- _What is required_
Below is a listing. Set down exactly the lines from the one containing "destruct Hl as [[_" through the one containing "in Hs. tauto.", both ends included, and leave out the rest.

- _Excerpted records_
- Opening Delimiter -

(* ===== verification/Cache.v ===== *)
(** What the buffer cache (bio.c over memide.c) promises: a table of block contents
    of which some are pinned in memory until they are written, with the buffers in
    a doubly linked ring from the most to the least recently used. *)

From S2P Require Import Prelude Monad State Spinlock Sched Sleeplock Bytes Bio.

(** * Doubly linked rings

    A ring is described by its two successor functions. *)
Section segments.
Implicit Types (nx pv : nat -> nat) (l : list nat).

(** From [x], through [l], to [y]. *)
Fixpoint seg nx pv (x : nat) l (y : nat) : Prop :=
  match l with
  | [] => nx x = y /\ pv y = x
  | z :: l' => nx x = z /\ pv z = x /\ seg nx pv z l' y
  end.

Lemma seg_app nx pv x l1 z l2 y :
  seg nx pv x (l1 ++ z :: l2) y <-> seg nx pv x l1 z /\ seg nx pv z l2 y.
Proof. revert x. induction l1 as [|a l1 IH]; intros x; simpl; [tauto|]. rewrite IH. tauto. Qed.

Lemma seg_ext nx pv nx' pv' x l y :
  (forall j, j ∈ x :: l -> nx' j = nx j) -> (forall j, j ∈ l ++ [y] -> pv' j = pv j) ->
  seg nx pv x l y -> seg nx' pv' x l y.
Proof.
  revert x. induction l as [|a l IH]; intros x Hn Hp; simpl.
  - intros [? ?]. rewrite Hn by set_solver. rewrite Hp by set_solver. done.
  - intros (? & ? & ?). rewrite Hn by set_solver. rewrite Hp by set_solver.
    split_and!; [done|done|]. apply IH; [|intros; apply Hp; set_solver|done]. intros; apply Hn; set_solver.
Qed.

(** The last node before the end. *)
Lemma seg_last nx pv x l y : seg nx pv x l y -> pv y ∈ x :: l /\ nx (pv y) = y.
Proof.
  revert x. induction l as [|a l IH]; intros x; simpl.
  - intros [? ->]. split; [set_solver|done].
  - intros (_ & _ & H%IH). destruct H. split; [set_solver|done].
Qed.

Lemma seg_first nx pv x l y : seg nx pv x l y -> nx x ∈ l ++ [y] /\ pv (nx x) = x.
Proof. destruct l as [|a l]; simpl; [intros [-> ?]; set_solver|]. intros (-> & ? & _). set_solver. Qed.

(** Redirecting the end of a segment. *)
Lemma seg_redirect nx pv x l i y :
  seg nx pv x l i -> NoDup (x :: l) -> y ∉ l ->
  seg (<[pv i := y]> nx) (<[y := pv i]> pv) x l y.
Proof.
  revert x. induction l as [|a l IH]; intros x; simpl.
  - intros [_ <-] _ _. by rewrite !fn_lookup_insert.
  - intros (Hx & Ha & Hs) [Hx' Hnd]%NoDup_cons [Hya Hy]%not_elem_of_cons.
    pose proof (seg_last _ _ _ _ _ Hs) as [Hl _].
    rewrite fn_lookup_insert_ne by (intros E; apply Hx'; by rewrite <- E). rewrite fn_lookup_insert_ne by done.
    split_and!; [done|done|]. by apply IH.
Qed.

Lemma seg_unlink nx pv h l1 i l2 :
  seg nx pv h (l1 ++ i :: l2) h -> NoDup (h :: l1 ++ i :: l2) ->
  seg (<[pv i := nx i]> nx) (<[nx i := pv i]> pv) h (l1 ++ l2) h.
Proof.
  intros [H1 H2]%seg_app Hnd. pose proof (seg_last _ _ _ _ _ H1) as [Hp _].
  assert (NoDup (h :: l1)) as Hnd1 by (apply (NoDup_app (h :: l1) (i :: l2)); done).
  apply NoDup_cons in Hnd as [Hh Hnd]. apply NoDup_app in Hnd as (_ & Hd & [Hi Hnd2]%NoDup_cons).
  destruct l2 as [|n l2]; simpl in H2.
  - destruct H2 as [-> _]. rewrite app_nil_r. apply (seg_redirect nx pv h l1 i); [done..|set_solver].
  - destruct H2 as (-> & Hn & H2). apply seg_app. apply NoDup_cons in Hnd2 as [Hn2 _]. split.
    + apply (seg_redirect nx pv h l1 i); [done..|set_solver].
    + revert H2. apply seg_ext; intros j Hj; apply fn_lookup_insert_ne; set_solver.
Qed.

Lemma seg_push nx pv h l i :
  seg nx pv h l h -> NoDup (h :: l) -> i ∉ h :: l ->
  seg (<[h := i]> (<[i := nx h]> nx)) (<[nx h := i]> (<[i := h]> pv)) h (i :: l) h.
Proof.
  intros Hs [Hh Hnd]%NoDup_cons [Hih Hil]%not_elem_of_cons.
  pose proof (seg_first _ _ _ _ _ Hs) as [Hf _].
  simpl. rewrite fn_lookup_insert. split; [done|].
  rewrite fn_lookup_insert_ne by set_solver. rewrite fn_lookup_insert. split; [done|].
  destruct l as [|n l]; simpl in Hs |- *.
  - destruct Hs as [-> _]. rewrite fn_lookup_insert_ne, fn_lookup_insert by done. by rewrite fn_lookup_insert.
  - destruct Hs as (-> & _ & Hs). rewrite fn_lookup_insert_ne, fn_lookup_insert by done. rewrite fn_lookup_insert.
    split_and!; [done|done|]. apply NoDup_cons in Hnd as [Hn _].
    revert Hs. apply seg_ext; intros j Hj; rewrite !fn_lookup_insert_ne; set_solver.
Qed.

End segments.

Module Cache.
Import Sleeplock Bio.

(** * The ring of buffers *)

Definition nexts (bs : list buf) (i : nat) : nat := from_option b_next head (bs !! i).
Definition prevs (bs : list buf) (i : nat) : nat := from_option b_prev head (bs !! i).

(** The buffers after [head], in the order of [next]. *)
Record linked (bs : list buf) (l : list nat) : Prop := {
  linked_seg : seg (nexts bs) (prevs bs) head l head;
  linked_perm : l ≡ₚ seq 0 NBUF;
  linked_len : length bs = S NBUF
}.

Lemma linked_nodup bs l : linked bs l -> NoDup (head :: l).
Proof.
  intros [_ Hp _]. apply NoDup_cons. rewrite Hp. split; [|apply NoDup_seq].
  rewrite elem_of_seq. unfold head. lia.
Qed.

Lemma linked_elem bs l i : linked bs l -> i ∈ l <-> (i < NBUF)%nat.
Proof. intros [_ Hp _]. rewrite Hp, elem_of_seq. lia. Qed.

Lemma linked_get bs l i : linked bs l -> (i <= NBUF)%nat -> is_Some (bs !! i).
Proof. intros Hl Hi. apply lookup_lt_is_Some. rewrite (linked_len _ _ Hl). lia. Qed.

(** Changes that keep the links. *)
Definition same_links (bs bs' : list buf) : Prop :=
  length bs' = length bs /\ forall i b b', bs !! i = Some b -> bs' !! i = Some b' -> b_next b' = b_next b /\ b_prev b' = b_prev b.

Lemma linked_same bs bs' l : same_links bs bs' -> linked bs l -> linked bs' l.
Proof.
  intros [Hlen He] Hl. destruct Hl as [Hs Hp Hn]. split; [|done|congruence].
  assert (forall j, nexts bs' j = nexts bs j /\ prevs bs' j = prevs bs j) as E.
  { intros j. unfold nexts, prevs. destruct (bs !! j) as [b|] eqn:E1, (bs' !! j) as [b'|] eqn:E2; simpl.
    - destruct (He j b b' E1 E2) as [-> ->]. done.
    - apply lookup_ge_None in E2. apply lookup_lt_Some in E1. lia.
    - apply lookup_ge_None in E1. apply lookup_lt_Some in E2. lia.
    - done. }
  revert Hs. apply seg_ext; intros; apply E.
Qed.

(** The order in which a scan visits the buffers. *)
Definition follows (step : buf -> nat) (bs : list buf) (l : list nat) : Prop :=
  forall l1 i l2, l = l1 ++ i :: l2 -> (i < NBUF)%nat /\ exists b, bs !! i = Some b /\ step b = hd head l2.

Lemma follows_next bs l : linked bs l -> follows b_next bs l.
Proof.
  intros Hl l1 i l2 ->. assert (i < NBUF)%nat as Hi by (rewrite <- linked_elem by done; set_solver).
  split; [done|]. destruct (linked_get _ _ i Hl) as [b Hb]; [lia|]. exists b. split; [done|].
  destruct Hl as [[_ Hs]%seg_app _ _]. destruct l2; simpl in *; unfold nexts in Hs; rewrite Hb in Hs; tauto.
Qed.

Lemma follows_prev bs l : linked bs l -> follows b_prev bs (reverse l).
Proof.
  intros Hl l1 i l2 E. assert (l = reverse l2 ++ i :: reverse l1) as ->.
  { apply (f_equal reverse) in E. rewrite reverse_involutive in E. rewrite E, reverse_app, reverse_cons, <- app_assoc. done. }
  assert (i < NBUF)%nat as Hi by (rewrite <- linked_elem by done; set_solver).
  split; [done|]. destruct (linked_get _ _ i Hl) as [b Hb]; [lia|]. exists b. split; [done|].
  destruct Hl as [[Hs _]%seg_app _ _].
  destruct l2 as [|z l2]; [simpl in *; unfold prevs in Hs; rewrite Hb in Hs; tauto|].
  rewrite reverse_cons in Hs. apply seg_app in Hs as [_ [_ Hs]]. unfold prevs in Hs. by rewrite Hb in Hs.
Qed.

Lemma follows_first bs l : linked bs l ->
  exists h, bs !! head = Some h /\ b_next h = hd head l /\ b_prev h = hd head (reverse l).
Proof.
  intros Hl. destruct (linked_get _ _ head Hl) as [h Hh]; [unfold head; lia|]. exists h. split; [done|].
  destruct Hl as [Hs _ _]. split.
  - destruct l; simpl in *; unfold nexts in Hs; rewrite Hh in Hs; tauto.
  - pose proof (seg_last _ _ _ _ _ Hs) as [_ Hn]. destruct l as [|z l _] using rev_ind.
    + simpl in *. unfold prevs in Hs. rewrite Hh in Hs. tauto.
    + rewrite reverse_snoc. simpl. apply seg_app in Hs as [_ [_ Hs]]. unfold prevs in Hs. by rewrite Hh in Hs.
Qed.

(** The first buffer of the list that passes the test. *)
Fixpoint first_in (test : buf -> bool) (bs : list buf) (l : list nat) : option nat :=
  match l with
  | [] => None
  | i :: l' => if from_option test false (bs !! i) then Some i else first_in test bs l'
  end.

Lemma scan_eq step test l fuel o k : follows step (bcache (fs k)) l -> (length l <= fuel)%nat ->
  scan fuel step test (hd head l) o k = Ok (first_in test (bcache (fs k)) l) o k.
Proof.
  revert fuel. induction l as [|i l IH]; intros fuel Hf Hn.
  { destruct fuel; done. }
  destruct fuel as [|fuel]; [simpl in Hn; lia|].
  destruct (Hf [] i l eq_refl) as (Hi & b & Hb & Hs). cbn [hd scan first_in].
  destruct (Nat.eqb_spec i head); [unfold head in *; lia|].
  unfold get_buf. erewrite bind_ok by (by apply deref_some). rewrite Hb. simpl.
  destruct (test b); [done|]. rewrite Hs. apply IH; [|simpl in Hn; lia].
  intros l1 j l2 ->. by apply (Hf (i :: l1)).
Qed.

Lemma first_in_some test bs l i : first_in test bs l = Some i -> i ∈ l /\ exists b, bs !! i = Some b /\ test b = true.
Proof.
  induction l as [|j l IH]; simpl; [done|]. destruct (bs !! j) as [b|] eqn:Hb; simpl.
  - destruct (test b) eqn:E; [intros [= <-]; split; [set_solver|eauto]|]. intros [? ?]%IH. split; [set_solver|done].
  - intros [? ?]%IH. split; [set_solver|done].
Qed.

Lemma first_in_none test bs l : first_in test bs l = None -> forall i b, i ∈ l -> bs !! i = Some b -> test b = false.
Proof.
  induction l as [|j l IH]; simpl; [set_solver|]. destruct (from_option test false (bs !! j)) eqn:E; [done|].
  intros Hf i b [->|Hi]%elem_of_cons Hb; [|by eapply IH]. by rewrite Hb in E.
Qed.

(** * The abstract cache

    Blocks pinned in memory with their contents, and buffers locked by the running
    process with their block, whether it is pinned, and the data in them.  Every
    other block has its contents on disk. *)

Notation block := (list Z).
Notation pins := (gmap Z block).
Notation holds := (gmap nat (Z * bool * block)).

Definition flags_of (dirty : bool) : Z := if dirty then 6 else 2.
Definition on_disk (n : Z) (f : fsys) : Prop := 0 <= n < Z.of_nat (length (disk f)).

Inductive idle (D : pins) (f : fsys) (b : buf) : Prop :=
| idle_empty : b_dev b = 0 -> b_flags b = 0 -> idle D f b
| idle_clean : b_dev b = 1 -> on_disk (b_blockno b) f -> b_flags b = flags_of false ->
    disk f !! Z.to_nat (b_blockno b) = Some (b_data b) -> idle D f b
| idle_pinned : b_dev b = 1 -> on_disk (b_blockno b) f -> b_flags b = flags_of true ->
    D !! b_blockno b = Some (b_data b) -> idle D f b.

Definition buf_rep (pid : Z) (D : pins) (h : option (Z * bool * block)) (f : fsys) (b : buf) : Prop :=
  match h with
  | Some (n, dirty, d) =>
      b_dev b = 1 /\ b_blockno b = n /\ on_disk n f /\ b_flags b = flags_of dirty
      /\ b_refcnt b = 1 /\ b_lock b = mkSleeplock 1 pid /\ b_data b = d
  | None => b_refcnt b = 0 /\ sl_locked (b_lock b) = 0 /\ idle D f b
  end.

Record rep (pid : Z) (D : pins) (L : holds) (f : fsys) : Prop := {
  rep_linked : exists l, linked (bcache f) l;
  rep_buf : forall i b, (i < NBUF)%nat -> bcache f !! i = Some b -> buf_rep pid D (L !! i) f b /\ length (b_data b) = Z.to_nat BSIZE;
  rep_locked : forall i x, L !! i = Some x -> (i < NBUF)%nat;
  rep_pins : forall n d, D !! n = Some d ->
    exists i b, (i < NBUF)%nat /\ L !! i = None /\ bcache f !! i = Some b
      /\ b_dev b = 1 /\ b_blockno b = n /\ b_flags b = flags_of true;
  rep_unique : forall i j bi bj, (i < NBUF)%nat -> (j < NBUF)%nat -> bcache f !! i = Some bi -> bcache f !! j = Some bj ->
    b_dev bi = 1 -> b_dev bj = 1 -> b_blockno bi = b_blockno bj -> i = j;
  rep_disk : Forall (fun d => length d = Z.to_nat BSIZE) (disk f)
}.

(** A change of one buffer, and of its block on disk. *)
Definition blk (b : buf) (n : Z) : Prop := b_dev b = 1 /\ b_blockno b = n.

- Closing Delimiter -

- _Task result_
  destruct Hl as [[_ Hs]%seg_app _ _]. destruct l2; simpl in *; unfold nexts in Hs; rewrite Hb in Hs; tauto.
Qed.

Lemma follows_prev bs l : linked bs l -> follows b_prev bs (reverse l).
Proof.
  intros Hl l1 i l2 E. assert (l = reverse l2 ++ i :: reverse l1) as ->.
  { apply (f_equal reverse) in E. rewrite reverse_involutive in E. rewrite E, reverse_app, reverse_cons, <- app_assoc. done. }
  assert (i < NBUF)%nat as Hi by (rewrite <- linked_elem by done; set_solver).
  split; [done|]. destruct (linked_get _ _ i Hl) as [b Hb]; [lia|]. exists b. split; [done|].
  destruct Hl as [[Hs _]%seg_app _ _].
  destruct l2 as [|z l2]; [simpl in *; unfold prevs in Hs; rewrite Hb in Hs; tauto|].
  rewrite reverse_cons in Hs. apply seg_app in Hs as [_ [_ Hs]]. unfold prevs in Hs. by rewrite Hb in Hs.
Qed.

Lemma follows_first bs l : linked bs l ->
  exists h, bs !! head = Some h /\ b_next h = hd head l /\ b_prev h = hd head (reverse l).
Proof.
  intros Hl. destruct (linked_get _ _ head Hl) as [h Hh]; [unfold head; lia|]. exists h. split; [done|].
  destruct Hl as [Hs _ _]. split.
  - destruct l; simpl in *; unfold nexts in Hs; rewrite Hh in Hs; tauto.
  - pose proof (seg_last _ _ _ _ _ Hs) as [_ Hn]. destruct l as [|z l _] using rev_ind.
    + simpl in *. unfold prevs in Hs. rewrite Hh in Hs. tauto.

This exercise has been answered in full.